Overcoming those initial obstacles is a daunting challenge.
The second phase in tearing down the wall between IT and your firm is to eliminate the separation, regardless of how it arose. Two truths that have never changed, no matter how much technology changes, are the need for technological literacy and commitment from the top. In their WSJ article, the authors explained that, “The impetus for effective IT management must come from the CEO and the board. There has to be a willingness on the part of the CEO and the other executives to know enough about IT to understand its functions and its value to the company, in the same way that they understand accounting, finance and marketing.”
This step applies to law firms. We all have heard the adage that a firm reflects its leaders, and it is a certainty for technology. Firms in which the powers that be do not use or require the use of technology will run into and not through the wall.
Once a firm recognizes what obstacles it faces, the next step is to convene key leaders from all aspects of the firm to discuss their concerns and needs. The key issues will emerge, and the firm can move to a solution.

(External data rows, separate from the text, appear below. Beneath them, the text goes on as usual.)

(** * stealth_tester.py: the probe catalogue, the scorer and the report

    A shallow embedding of [src/stealth_tester.py].  The class
    [StealthTester] becomes a record that is threaded through a small
    state-and-exception monad; every call into psutil, pywin32, mss,
    subprocess, os and datetime is answered by an explicit [Platform]
    record of oracles, so that a probe is an ordinary function that can be
    evaluated on a concrete platform.

    Conventions of the embedding
    - a Python [str] is a [string] holding its UTF-8 bytes; [lower],
      [strip] and [repr] act on the ASCII characters and leave the other
      bytes alone (exact for ASCII text and for text whose other characters
      are caseless, printable and not white space);
    - the floats of the CPU probe are binary64 floats, with the additions,
      divisions, comparisons and the formatting of the interpreter; the
      resident-memory figures (a byte count divided by a power of two) and
      the score are exact rationals of [Q], the score being checked against
      its binary64 value for every run of the catalogue;
    - [print] and [time.sleep] change nothing a probe can observe and are
      left out; what [generate_report] prints is kept as a structured
      record. *)

From Stdlib Require Import ZArith QArith List String Ascii Bool Lia.
From Stdlib Require Import DecimalString Floats.
Import ListNotations.

Local Open Scope string_scope.
Local Open Scope Z_scope.

(** ** Python strings and formatting *)

Module Py.

(** [str(n)] for an integer. *)
Definition str_of_Z (z : Z) : string :=
  NilZero.string_of_int (Z.to_int z).

Definition str_of_nat (n : nat) : string := str_of_Z (Z.of_nat n).

Definition is_upper (c : ascii) : bool :=
  let n := nat_of_ascii c in (65 <=? n)%nat && (n <=? 90)%nat.

Definition lower_char (c : ascii) : ascii :=
  if is_upper c then ascii_of_nat (nat_of_ascii c + 32) else c.

(** [s.lower()] *)
Fixpoint lower (s : string) : string :=
  match s with
  | EmptyString => EmptyString
  | String c s' => String (lower_char c) (lower s')
  end.

(** [sub in s] *)
Fixpoint contains (sub s : string) : bool :=
  if prefix sub s then true
  else match s with
       | EmptyString => false
       | String _ s' => contains sub s'
       end.

(** [s.count(sub)]: occurrences that do not overlap, scanned from the
    left; [skip] is the number of characters of the last occurrence still
    to be passed over. *)
Fixpoint count_from (sub s : string) (skip : nat) : nat :=
  match skip with
  | S k =>
      match s with
      | EmptyString => O
      | String _ s' => count_from sub s' k
      end
  | O =>
      if prefix sub s then
        S (match s with
           | EmptyString => O
           | String _ s' => count_from sub s' (String.length sub - 1)
           end)
      else
        match s with
        | EmptyString => O
        | String _ s' => count_from sub s' O
        end
  end.

Definition count (s sub : string) : nat := count_from sub s O.

Definition is_space (c : ascii) : bool :=
  let n := nat_of_ascii c in
  ((9 <=? n)%nat && (n <=? 13)%nat) || ((28 <=? n)%nat && (n <=? 32)%nat).

Fixpoint lstrip (s : string) : string :=
  match s with
  | EmptyString => EmptyString
  | String c s' => if is_space c then lstrip s' else s
  end.

Fixpoint rstrip (s : string) : string :=
  match s with
  | EmptyString => EmptyString
  | String c s' =>
      match rstrip s' with
      | EmptyString => if is_space c then EmptyString else String c EmptyString
      | t => String c t
      end
  end.

(** [s.strip()] *)
Definition strip (s : string) : string := rstrip (lstrip s).

(** [bool(s)] *)
Definition truthy (s : string) : bool :=
  match s with EmptyString => false | _ => true end.

Definition newline : ascii := ascii_of_nat 10.

(** [s.split('\n')] *)
Fixpoint split_nl (s : string) : list string :=
  match s with
  | EmptyString => [EmptyString]
  | String c s' =>
      if Ascii.eqb c newline then EmptyString :: split_nl s'
      else match split_nl s' with
           | h :: t => String c h :: t
           | [] => [String c EmptyString]
           end
  end.

Definition hex_digit (n : nat) : ascii :=
  if (n <? 10)%nat then ascii_of_nat (48 + n) else ascii_of_nat (87 + n).

Definition quote : ascii := ascii_of_nat 39.
Definition dquote : ascii := ascii_of_nat 34.
Definition backslash : ascii := ascii_of_nat 92.

Fixpoint has_char (c : ascii) (s : string) : bool :=
  match s with
  | EmptyString => false
  | String d s' => Ascii.eqb c d || has_char c s'
  end.

(** The escapes of [repr] for a string delimited by [q]. *)
Fixpoint repr_body (q : ascii) (s : string) : string :=
  match s with
  | EmptyString => EmptyString
  | String c s' =>
      let n := nat_of_ascii c in
      let rest := repr_body q s' in
      if Ascii.eqb c backslash then String backslash (String backslash rest)
      else if Ascii.eqb c q then String backslash (String q rest)
      else if (n =? 9)%nat then String backslash (String "t" rest)
      else if (n =? 10)%nat then String backslash (String "n" rest)
      else if (n =? 13)%nat then String backslash (String "r" rest)
      else if (n <? 32)%nat || (n =? 127)%nat then
        String backslash
          (String "x" (String (hex_digit (n / 16)) (String (hex_digit (n mod 16)) rest)))
      else String c rest
  end.

(** [repr(s)]: single quotes, unless the text has a single quote and no
    double quote. *)
Definition repr_str (s : string) : string :=
  let q := if has_char quote s && negb (has_char dquote s) then dquote else quote in
  String q (repr_body q s ++ String q EmptyString).

Fixpoint join (sep : string) (l : list string) : string :=
  match l with
  | [] => EmptyString
  | [x] => x
  | x :: rest => x ++ sep ++ join sep rest
  end.
(** * A shallow embedding of the trading engine of forex-bot (src/main.py)

    Python floats are modelled as [F := option Q]: [Some q] is a finite
    value computed exactly, [None] is NaN.  Comparisons with NaN are false,
    as in Python; arithmetic propagates NaN.  Infinities are not modelled. *)

From Stdlib Require Import List ZArith QArith Qminmax Lia Bool String Ascii.
From Stdlib Require Import Qround Qabs Lqa.
From Stdlib Require DecimalString DecimalPos DecimalZ.
Import ListNotations.
Open Scope Q_scope.

(** ** Floats *)

Definition F := option Q.

Definition fadd (a b : F) : F :=
  match a, b with Some x, Some y => Some (x + y) | _, _ => None end.
Definition fsub (a b : F) : F :=
  match a, b with Some x, Some y => Some (x - y) | _, _ => None end.
Definition fmul (a b : F) : F :=
  match a, b with Some x, Some y => Some (x * y) | _, _ => None end.
Definition fneg (a : F) : F := option_map Qopp a.
Definition fabs (a : F) : F := option_map Qabs a.

(** Elementwise pandas/numpy division: never raises. *)
Definition fdiv_np (a b : F) : F :=
  match a, b with Some x, Some y => Some (x / y) | _, _ => None end.

Definition Qlt_bool (x y : Q) : bool := negb (Qle_bool y x).

(** Python comparisons of floats: false as soon as one side is NaN. *)
Definition flt (a b : F) : bool :=
  match a, b with Some x, Some y => Qlt_bool x y | _, _ => false end.
Definition fle (a b : F) : bool :=
  match a, b with Some x, Some y => Qle_bool x y | _, _ => false end.
Definition fgt (a b : F) : bool := flt b a.
Definition fge (a b : F) : bool := fle b a.

(** numpy.maximum: NaN propagates. *)
Definition np_maximum (a b : F) : F :=
  match a, b with
  | Some x, Some y => Some (if Qlt_bool x y then y else x)
  | _, _ => None
  end.

(** Python's builtin [max(a, b)]: keeps [a] unless [b > a]. *)
Definition py_max (a b : F) : F := if fgt b a then b else a.

(** ** Candles and indicator frames *)

Record Candle := mkCandle {
  time : Z; open : Q; high : Q; low : Q; close : Q; volume : Q }.

Record Row := mkRow {
  candle : Candle;
  ema_fast : F; ema_slow : F; rsi : F; atr : F }.
Lemma analyze_status generate_content desc best rest n :
  res_status (analyze_candidates generate_content desc (best :: rest) n)
  ∈ arbiter_statuses.
Proof.
  unfold analyze_candidates. rewrite candidates_to_analyze_all.
  destruct (generate_content _) as [text|e]; simpl;
    [|unfold arbiter_statuses; set_solver].
  destruct (_parse_gemini_response text (best :: rest)) as [r|e] eqn:Hparse;
    simpl; [|unfold arbiter_statuses; set_solver].
  eapply parse_status, Hparse.
Qed.

(** A line after its turn of the loop of [match_descriptions]. *)
Lemma match_line_annotated g df code_col desc_col min_score thr (d : dict) :
  let annotated := (match_line g df code_col desc_col min_score thr d).1 in
  exists st f,
    annotated !! "status" = Some (PStr st)
    /\ st ∈ engine_statuses
    /\ is_Some (annotated !! "matched_code")
    /\ is_Some (annotated !! "matched_description")
    /\ annotated !! "score" = Some (PFloat f)
    /\ (st ∈ arbiter_statuses ->
        is_Some (annotated !! "reasoning")
        /\ exists fs, annotated !! "fuzzy_score" = Some (PFloat fs)).
Proof.
  unfold match_line.
  destruct (lexical_matches d df code_col desc_col min_score) as [|best others].
  { simpl. exists "fara_potriviri", 0%float.
    repeat (rewrite ?lookup_insert_eq; rewrite ?lookup_insert_ne by discriminate).
    repeat split; eauto; try status_absurd. status_member. }
  assert (Hplain : forall b : bool,
    let annotated :=
      <["status" := PStr (if b then "potrivit_fuzzy"
                          else "fuzzy_confidence_scazut")]>
        (line_update d best) in
    exists st f,
      annotated !! "status" = Some (PStr st)
      /\ st ∈ engine_statuses
      /\ is_Some (annotated !! "matched_code")
      /\ is_Some (annotated !! "matched_description")
      /\ annotated !! "score" = Some (PFloat f)
      /\ (st ∈ arbiter_statuses ->
          is_Some (annotated !! "reasoning")
          /\ exists fs, annotated !! "fuzzy_score" = Some (PFloat fs))).
  { intros b. simpl. unfold line_update.
    exists (if b then "potrivit_fuzzy" else "fuzzy_confidence_scazut"),
      (score best).
    repeat (rewrite ?lookup_insert_eq; rewrite ?lookup_insert_ne by discriminate).
    repeat split; eauto; try (destruct b; status_absurd).
    destruct b; status_member. }
  destruct g as [generate_content|]; [|apply Hplain].
  destruct (score best <? thr)%float; [|apply Hplain].
  pose proof (analyze_status generate_content
                (line_get d "description" (PStr "")) best (take 4 others) 5)
    as Hst.
  change (take 5 (best :: others)) with (best :: take 4 others).
  set (res := analyze_candidates _ _ _ _) in *.
  match goal with |- context [if ?c then _ else _] => destruct c end; simpl.
  - exists (res_status res), (res_confidence res).
    repeat (rewrite ?lookup_insert_eq; rewrite ?lookup_insert_ne by discriminate).
    repeat split; eauto.
    unfold engine_statuses. apply elem_of_app. right. exact Hst.
  - exists "eroare_gemini_fallback", (score best). unfold line_update.
    repeat (rewrite ?lookup_insert_eq; rewrite ?lookup_insert_ne by discriminate).
    repeat split; eauto. status_member.
Qed.
(** * create-convexity-n-layer-template: a model of the scaffolding CLI

    The repository holds two variants of one command-line program
    ([src/bin/index.js] and a second entry script, [src/unnamed/part_000]).  Both are modelled
    here: the pure string helpers first ([slugify], the fetch-spec
    computation, the literal [String.prototype.replace] used on the package
    manifest), then the [action] callback as a program in a small
    trace-and-exception monad whose external collaborators (prompts, file
    system, degit, execa) are oracles of a [world] record. *)

From Stdlib Require Import List NArith ZArith Bool Lia Ascii String.
Import ListNotations.

Set Implicit Arguments.

(** ** JavaScript strings

    A JavaScript string is a sequence of UTF-16 code units; regular
    expressions without the [u] flag, [trim] and [startsWith] all work on
    code units. *)

Definition code_unit := N.
Definition jsstring := list code_unit.

(** An ASCII literal of the source, as code units. *)
Definition js (s : string) : jsstring :=
  map N_of_ascii (list_ascii_of_string s).

Open Scope N_scope.

Definition HYPHEN : code_unit := 45.
Definition DOLLAR : code_unit := 36.
Definition SLASH : code_unit := 47.

Definition is_hyphen (c : code_unit) : bool := c =? HYPHEN.
Definition is_slash (c : code_unit) : bool := c =? SLASH.

(** [WhiteSpace] and [LineTerminator] of ECMAScript: what [\s] matches and
    what [trim] removes. *)
Definition is_white_space (c : code_unit) : bool :=
  ((9 <=? c) && (c <=? 13)) || (c =? 32) || (c =? 160) || (c =? 5760)
  || ((8192 <=? c) && (c <=? 8202)) || (c =? 8232) || (c =? 8233)
  || (c =? 8239) || (c =? 8287) || (c =? 12288) || (c =? 65279).

(** The character class [a-z0-9-_.] (the class of the source is its
    complement, [[^a-z0-9-_.]]; after the range [0-9] the hyphen is a
    literal). *)
Definition slug_char (c : code_unit) : bool :=
  ((97 <=? c) && (c <=? 122)) || ((48 <=? c) && (c <=? 57))
  || (c =? 45) || (c =? 95) || (c =? 46).

Definition is_ascii (c : code_unit) : bool := c <? 128.
Definition parseSingle (pattern : string) (options : option MatchOptions) : Step :=
  let platform := optPlatform options in
  let caseSensitive := optCaseSensitive options in
  let treatMod := optTreatMod options in
  let tokens := tokenize "+" pattern in
  fold_left (parseToken platform caseSensitive treatMod) tokens emptyStep.

Definition parsePattern (pattern : string) (options : option MatchOptions)
    : ParsedPattern :=
  let sequenceParts := tokenize " " pattern in
  if Nat.leb (List.length sequenceParts) 1 then
    let single := parseSingle pattern options in
    mkParsed (step_key single) (step_ctrl single) (step_meta single)
             (step_shift single) (step_alt single) false [single]
  else
    let sequence := List.map (fun p => parseSingle p options) sequenceParts in
    mkParsed None false false false false true sequence.

(** ** Matcher *)

Definition eventKeyComparable (event : KeyboardEvent) (caseSensitive : bool) : string :=
  let k := ev_key event in
  if Nat.eqb (String.length k) 1 then (if caseSensitive then k else toLowerCase k)
  else k.

(** [comparable === (k.length === 1 ? caseSensitive ? k : k.toLowerCase() : k)]
    for a non-null key [k].  The function [Object] has [length] 1 and no
    [toLowerCase]; [Object.prototype] has no [length]. *)
Definition keyEquals (comparable : string) (k : JsKey) (caseSensitive : bool)
    : result bool :=
  match k with
  | KStr s =>
      Ok (String.eqb comparable
            (if Nat.eqb (String.length s) 1
             then (if caseSensitive then s else toLowerCase s)
             else s))
  | KObjectFunction => if caseSensitive then Ok false else Throw TypeError
  | KObjectPrototype => Ok false
  end.

(** Lines 204-217 of [matchHotkey], over the five fields they read. *)
Definition matchStep (event : KeyboardEvent) (step : Step) (caseSensitive : bool)
    : result bool :=
  if negb (Bool.eqb (step_ctrl step) (ctrlKey event)) then Ok false
  else if negb (Bool.eqb (step_meta step) (metaKey event)) then Ok false
  else if negb (Bool.eqb (step_shift step) (shiftKey event)) then Ok false
  else if negb (Bool.eqb (step_alt step) (altKey event)) then Ok false
  else match step_key step with
       | None => Ok true
       | Some k => keyEquals (eventKeyComparable event caseSensitive) k caseSensitive
       end.

Definition matchHotkey (event : KeyboardEvent) (pattern : string)
    (options : option MatchOptions) : result bool :=
  let parsed := parsePattern pattern options in
  if isSequence parsed then Ok false
  else
    let caseSensitive := optCaseSensitive options in
    matchStep event
      (mkStep (key parsed) (ctrl parsed) (meta parsed) (shift parsed) (alt parsed))
      caseSensitive.

(** [Array.isArray(patterns) ? patterns : [patterns]]. *)
Definition asList (patterns : string + list string) : list string :=
  match patterns with inl p => [p] | inr l => l end.

Fixpoint matchAnyList (event : KeyboardEvent) (items : list string)
    (options : option MatchOptions) : result bool :=
  match items with
  | [] => Ok false
  | p :: rest =>
      b ← matchHotkey event p options;
      if (b : bool) then Ok true else matchAnyList event rest options
  end.

Definition matchAnyHotkey (event : KeyboardEvent) (patterns : string + list string)
    (options : option MatchOptions) : result bool :=
  matchAnyList event (asList patterns) options.

(** ** The world a handler runs in *)

(** [timers] is the registration's part of the window's timer table, a
    handle mapped to the time its callback is due; [index] and [timer] are
    the closure variables of the sequence handler; [calls] logs the events
    [handler] was invoked with, oldest first. *)
Record World := mkWorld {
  now : Z;
  timers : gmap positive Z;
  nextHandle : positive;
  index : nat;
  timer : option positive;
  calls : list KeyboardEvent
}.

Definition setIndex (i : nat) (w : World) : World :=
  mkWorld (now w) (timers w) (nextHandle w) i (timer w) (calls w).

Definition setTimer (t : option positive) (w : World) : World :=
  mkWorld (now w) (timers w) (nextHandle w) (index w) t (calls w).

(** [handler(event)]. *)
Definition callHandler (event : KeyboardEvent) (w : World) : World :=
  mkWorld (now w) (timers w) (nextHandle w) (index w) (timer w) (calls w ++ [event])%list.

(** The delay of [window.setTimeout] is a WebIDL [long]: the number wraps
    around to 32 bits, and a negative delay counts as 0. *)
Definition toInt32 (n : Z) : Z :=
  ((n + 2147483648) mod 4294967296 - 2147483648)%Z.

Definition timerDelay (ms : Z) : Z := Z.max 0 (toInt32 ms).

(** [window.setTimeout(callback, ms)]: a fresh positive handle, due after
    the delay. *)
Definition setTimeout (ms : Z) (w : World) : positive * World :=
  (nextHandle w,
   mkWorld (now w) (<[nextHandle w := (now w + timerDelay ms)%Z]> (timers w))
           (Pos.succ (nextHandle w)) (index w) (timer w) (calls w)).

(** [window.clearTimeout(h)]. *)
Definition clearTimeout (h : positive) (w : World) : World :=
  mkWorld (now w) (delete h (timers w)) (nextHandle w) (index w) (timer w) (calls w).

(** [if (timer) { window.clearTimeout(timer); timer = null; }]; a handle is
    positive, hence truthy. *)
Definition cancelTimer (w : World) : World :=
  match timer w with
  | Some h => setTimer None (clearTimeout h w)
  | None => w
  end.

(** The callback given to [setTimeout]: [index = 0; timer = null]. *)
Definition timerCallback (w : World) : World := setTimer None (setIndex 0 w).

(** The browser runs the callback of timer [h] and forgets the timer. *)
Definition fireTimer (h : positive) (w : World) : World :=
  timerCallback (clearTimeout h w).

(** A timer is due once its delay has elapsed. *)
Definition isDue (now due : Z) : bool :=
  if deadlineFirst then (due <=? now)%Z else (due <? now)%Z.

Definition dueHandles (w : World) : list positive :=
  (map_to_list
     (filter (fun ht : positive * Z => isDue (now w) ht.2 = true) (timers w))).*1.

(** Every timer that is due runs. *)
Definition runDueTimers (w : World) : World := foldr fireTimer w (dueHandles w).

(** [ms] milliseconds pass. *)
Definition advance (ms : Z) (w : World) : World :=
  mkWorld (now w + Z.max 0 ms)%Z (timers w) (nextHandle w) (index w) (timer w) (calls w).

(** ** Handlers *)

(** The two closures [createHotkeyHandler] can return, with the variables
    they capture. *)
Inductive Handler :=
| SequenceHandler (seq : list Step) (sequenceTimeoutMs : Z)
                  (options : option MatchOptions)
| SimpleHandler (normalized : list string) (options : MatchOptions).

(** [modMatch] and [keyMatch] of the sequence closure; both are computed
    before either is tested. *)
Definition stepMatches (event : KeyboardEvent) (current : Step)
    (options : option MatchOptions) : result bool :=
  let modMatch :=
    Bool.eqb (step_ctrl current) (ctrlKey event) &&
    Bool.eqb (step_meta current) (metaKey event) &&
    Bool.eqb (step_shift current) (shiftKey event) &&
    Bool.eqb (step_alt current) (altKey event) in
  keyMatch ← match step_key current with
             | None => Ok true
             | Some k =>
                 keyEquals (eventKeyComparable event (optCaseSensitive options))
                           k (optCaseSensitive options)
             end;
  Ok (modMatch && keyMatch).

(** The closure returned for a sequence (lines 259-303).  Reading a field
    of [seq[index]] throws when [index] is out of range. *)
Definition sequenceHandler (seq : list Step) (sequenceTimeoutMs : Z)
    (options : option MatchOptions) (event : KeyboardEvent) (w : World)
    : result World :=
  match seq !! index w with
  | None => Throw TypeError
  | Some current =>
      matched ← stepMatches event current options;
      if (matched : bool) then
        let w1 := setIndex (index w + 1) w in
        if Nat.eqb (index w1) (length seq) then
          Ok (callHandler event (cancelTimer (setIndex 0 w1)))
        else
          let w2 := match timer w1 with
                    | Some h => clearTimeout h w1
                    | None => w1
                    end in
          let '(h, w3) := setTimeout sequenceTimeoutMs w2 in
          Ok (setTimer (Some h) w3)
      else
        Ok (cancelTimer (setIndex 0 w))
  end.

(** The closure returned when no pattern is a sequence (lines 306-309). *)
Definition simpleHandler (normalized : list string) (options : MatchOptions)
    (event : KeyboardEvent) (w : World) : result World :=
  b ← matchAnyHotkey event (inr normalized) (Some options);
  Ok (if (b : bool) then callHandler event w else w).

Definition invoke (h : Handler) (event : KeyboardEvent) (w : World) : result World :=
  match h with
  | SequenceHandler seq ms options => sequenceHandler seq ms options event w
  | SimpleHandler normalized options => simpleHandler normalized options event w
  end.

(** [sequenceTimeoutMs] (lines 240-243): 0 for a plain string or list,
    otherwise [patterns.sequenceTimeoutMs ?? 600]. *)
Definition timeoutOf (patterns : HotkeyPattern) : Z :=
  match patterns with
  | PString _ | PList _ => 0%Z
  | PConfig _ ms => default 600%Z ms
  end.

(** [normalized] (lines 244-248). *)
Definition normalizedOf (patterns : HotkeyPattern) : list string :=
  match patterns with
  | PString s => [s]
  | PList l => l
  | PConfig ps _ => asList ps
  end.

The pandemic has certainly caused a sea of change for law firms. Physical offices are often empty or staffed at minimum levels, attorneys and support staff have become dependent on remote technology, and courts and other similar entities have transitioned to a Zoom-focused existence. It remains unclear if, or for how long, this embrace of technology will remain. Certainly, one truth is that there is a strong desire by some to return to the good old days. While the good old days are not likely to return in full, how much they come back to life will depend on numerous factors, including many we have not contemplated.
It is reasonable to expect that some courts, some lawyers and others will attempt to eliminate all the changes COVID has wrought. To believe that everything will remain as it was during quarantine is unrealistic. Creating a legal system that combines the best of the pre- and post-COVID worlds will be the challenge. It will not be as easy as some believe.